Some investors may point out that the expense ratios between VFIAX and ITOT differ. This is true, but at a certain level, differences in expense ratio do not matter that much. In this case, the VFIAX’s expense ratio of .04% is 25% higher than ITOT’s .03% expense ratio. However, we’re talking about 1 basis point, so even though VFIAX is 25% more expensive than ITOT, it is inconsequential.

Transaction Costs

ETFs are free to trade at many brokers and custodians, including Vanguard. However, many brokers and custodians still charge commissions and/or transaction fees to buy/sell mutual funds. To my knowledge, Vanguard does not participate in the pay-to-play arrangements (with their competitor custodians) that would allow their mutual funds to trade for free on many platforms. So if an investor account is at Vanguard, it is generally free to trade VFIAX or ITOT. However, only ITOT is free to trade in many non-Vanguard accounts.
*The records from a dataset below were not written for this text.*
Lemma receive_panics {H} (t : Transport H) datagram addr :
  len (buf t) = 65535 → len datagram ≤ 65535 →
  returned (receive datagram addr t).2 = negb (oversize datagram).
Proof.
  intros Hb Hd. rewrite <- (read_message_panics t) by done. unfold receive, mbind, go_bind.
  destruct (read_message datagram t) as [t' [[msg|]|e|p|]]; try done.
  unfold hand_over. by destruct (handleMessage _ _ _).
Qed.

(** A handler is given the datagram's sender. *)
Lemma receive_addr {H} (t t' : Transport H) datagram addr msg h a :
  receive datagram addr t = (t', Ok (msg, ToHandler h a)) → a = addr.
Proof.
  intros (t1 & o & _ & H2)%go_bind_Ok_inv. destruct o as [m|]; [|done].
  unfold hand_over, handleMessage, lookup_message in H2.
  destruct (pending t1 !! _); [done|]. destruct (handlers t1 !! _); [|done].
  by injection H2 as _ _ _ <-.
Qed.

(** ** Properties *)

(** C5: in every reachable state of the transport, a call of [SendRequest]
    that returned a message returned one with the sequence number of its own
    request, and that number fits the header's 24 bits. *)
Theorem SendRequest_response_matches {H} (t : Transport H) i c resp :
  reachable t → calls t !! i = Some c → c_pc c = PcReturned (Ok resp) →
  SequenceNumber (Header resp) = c_seq c ∧ 1 ≤ c_seq c < 2 ^ 24.
Proof.
  intros Hr Hc Hp. destruct (call_ok_at _ _ _ (reachable_tinv _ Hr) Hc) as (Hq & _ & Hok).
  rewrite Hp in Hok, Hq. destruct Hok as [_ Hok]. split; [by apply Hok|].
  destruct (Hq ltac:(done)). lia.
Qed.
Lemma create_PDR_building seid now rseid d0 ie sd :
  IE_ok ie → FARs sd.1 = ∅ → building seid now rseid d0 sd →
  FARs (create_PDR seid ie sd).1.1 = ∅ ∧ building seid now rseid d0 (create_PDR seid ie sd).1.
Proof.
  intros Hie HF Hb. destruct sd as [s d]. simpl in HF. unfold create_PDR.
  destruct (ParseGroupedIE_cases (Value ie)) as [(ies & -> & Hies)|(e & ->)];
    [by apply IE_ok_len| |done].
  rewrite fold_pdr_of by done. pose proof (pdr_of_ok ies) as Hp.
  set (p := pdr_of ies) in *. clearbody p.
  pose proof (discard_fst (InstallPDR seid p) d) as Hd.
  destruct (discard (InstallPDR seid p) d) as [d' r]. simpl in Hd. subst d'. simpl.
  split; [done|]. destruct Hb as [? [HP HFs HQ HU] Hpdr Hfar Hs Hop Hof]. simpl in *.
  constructor; simpl; [done|constructor; simpl; try done|..].
  - by apply map_Forall_insert_2.
  - intros i. rewrite InstallPDR_pdr, lookup_insert.
    repeat case_decide; naive_solver.
  - intros _ i. rewrite InstallPDR_far. simpl. rewrite HF. rewrite <- HF. by apply Hfar; right.
  - intros _. apply InstallPDR_session. by left.
  - intros k i Hk. rewrite InstallPDR_pdr, decide_False by naive_solver. by apply Hop.
  - intros k i Hk. rewrite InstallPDR_far. by apply Hof.
Qed.

Lemma create_FAR_building seid now rseid d0 ie sd :
  IE_ok ie → building seid now rseid d0 sd →
  building seid now rseid d0 (create_FAR seid ie sd).1.
Proof.
  intros Hie Hb. destruct sd as [s d]. unfold create_FAR.
  destruct (ParseGroupedIE_cases (Value ie)) as [(ies & -> & Hies)|(e & ->)];
    [by apply IE_ok_len| |done].
  rewrite fold_far_of. pose proof (far_of_ok ies) as Hf.
  set (far := far_of ies) in *. clearbody far.
  pose proof (discard_fst (InstallFAR seid far) d) as Hd.
  destruct (discard (InstallFAR seid far) d) as [d' r]. simpl in Hd. subst d'. simpl.
  destruct Hb as [? [HP HFs HQ HU] Hpdr Hfar Hs Hop Hof]. simpl in *.
  constructor; simpl; [done|constructor; simpl; try done|..].
  - by apply map_Forall_insert_2.
  - intros i. by rewrite InstallFAR_pdr.
  - intros [HPne|HFe] i; simpl in *; [|by apply insert_non_empty in HFe].
    rewrite InstallFAR_far, lookup_insert by auto.
    rewrite (Hfar (or_introl HPne)). repeat case_decide; naive_solver.
  - intros HPne. by apply InstallFAR_session, Hs.
  - intros k i Hk. rewrite InstallFAR_pdr. by apply Hop.
  - intros k i Hk. rewrite InstallFAR_far_other by done. by apply Hof.
Qed.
There is a bid-ask spread when trading ETFs, but this spread is typically less than .01% for ITOT and individual investor trades will not generally be large enough to “move” the market. In the case of ITOT, individual investors should not have a problem trading.

Tax Efficiency & Capital Gain Distributions

ETFs are typically more tax-efficient than mutual funds, due to their ability to avoid realizing capital gains through like-kind redemptions (a process that is beyond the scope of this post). However, VTSAX does not make capital gains distributions (nor do I expect it to, due to Vanguard’s fund structure), so VTSAX and ITOT are both about as tax-efficient as possible.

Tax Loss Harvesting

My personal preference is to keep a portfolio entirely mutual funds or entirely ETFs, due to the mechanics of settlement during tax loss harvesting. If an ETF has declined in value and an investor sells it, the trade and cash proceeds will not settle for two business days (T+2). That investor may want to “replace” the sold ETF immediately and attempt to buy another ETF or mutual fund simultaneously.

However, mutual funds settle on T+1 basis, so cash for the mutual purchase would be due in one business day (which is one day earlier than the cash from the ETF sale is received). This can obviously cause problems and (even though this issue can be addressed with careful planning) I find it easier to keep accounts invested in similar vehicles. In this case, if a portfolio is all mutual funds, I might lean more towards VFIAX. If all ETFs, I might lean more towards ITOT.


VFIAX does have a stated minimum of $3,000 for purchases, although this may be too small an amount to buy in a non-Vanguard account where there is a transaction fee. The minimum purchase size for ITOT is typically one share, although fractional shares are becoming more common. Investors can trade ETFs intraday, as well as in the pre-market and after-hours trading sessions. Investors can only buy/sell mutual funds once per day. This is not necessarily a major factor for long-term investors however.

Final Thoughts on VFIAX vs ITOT

Both VFIAX and ITOT are large, core funds sponsored and managed by Vanguard and Blackrock, respectively. Although VFIAX is more of a large-cap mutual fund and ITOT is a total market ETF, performance has been extremely similar. ITOT has an edge in tradability and tax-efficiency, but these funds are effectively interchangeable in most other respects.

I would not spend too much energy splitting hairs to decide which one is “better” (unless one has a clear view on whether larger caps or smaller caps will perform better in the future and even then the difference won’t be much)! In my opinion, both funds are among the best out there and investors cannot really go wrong with either.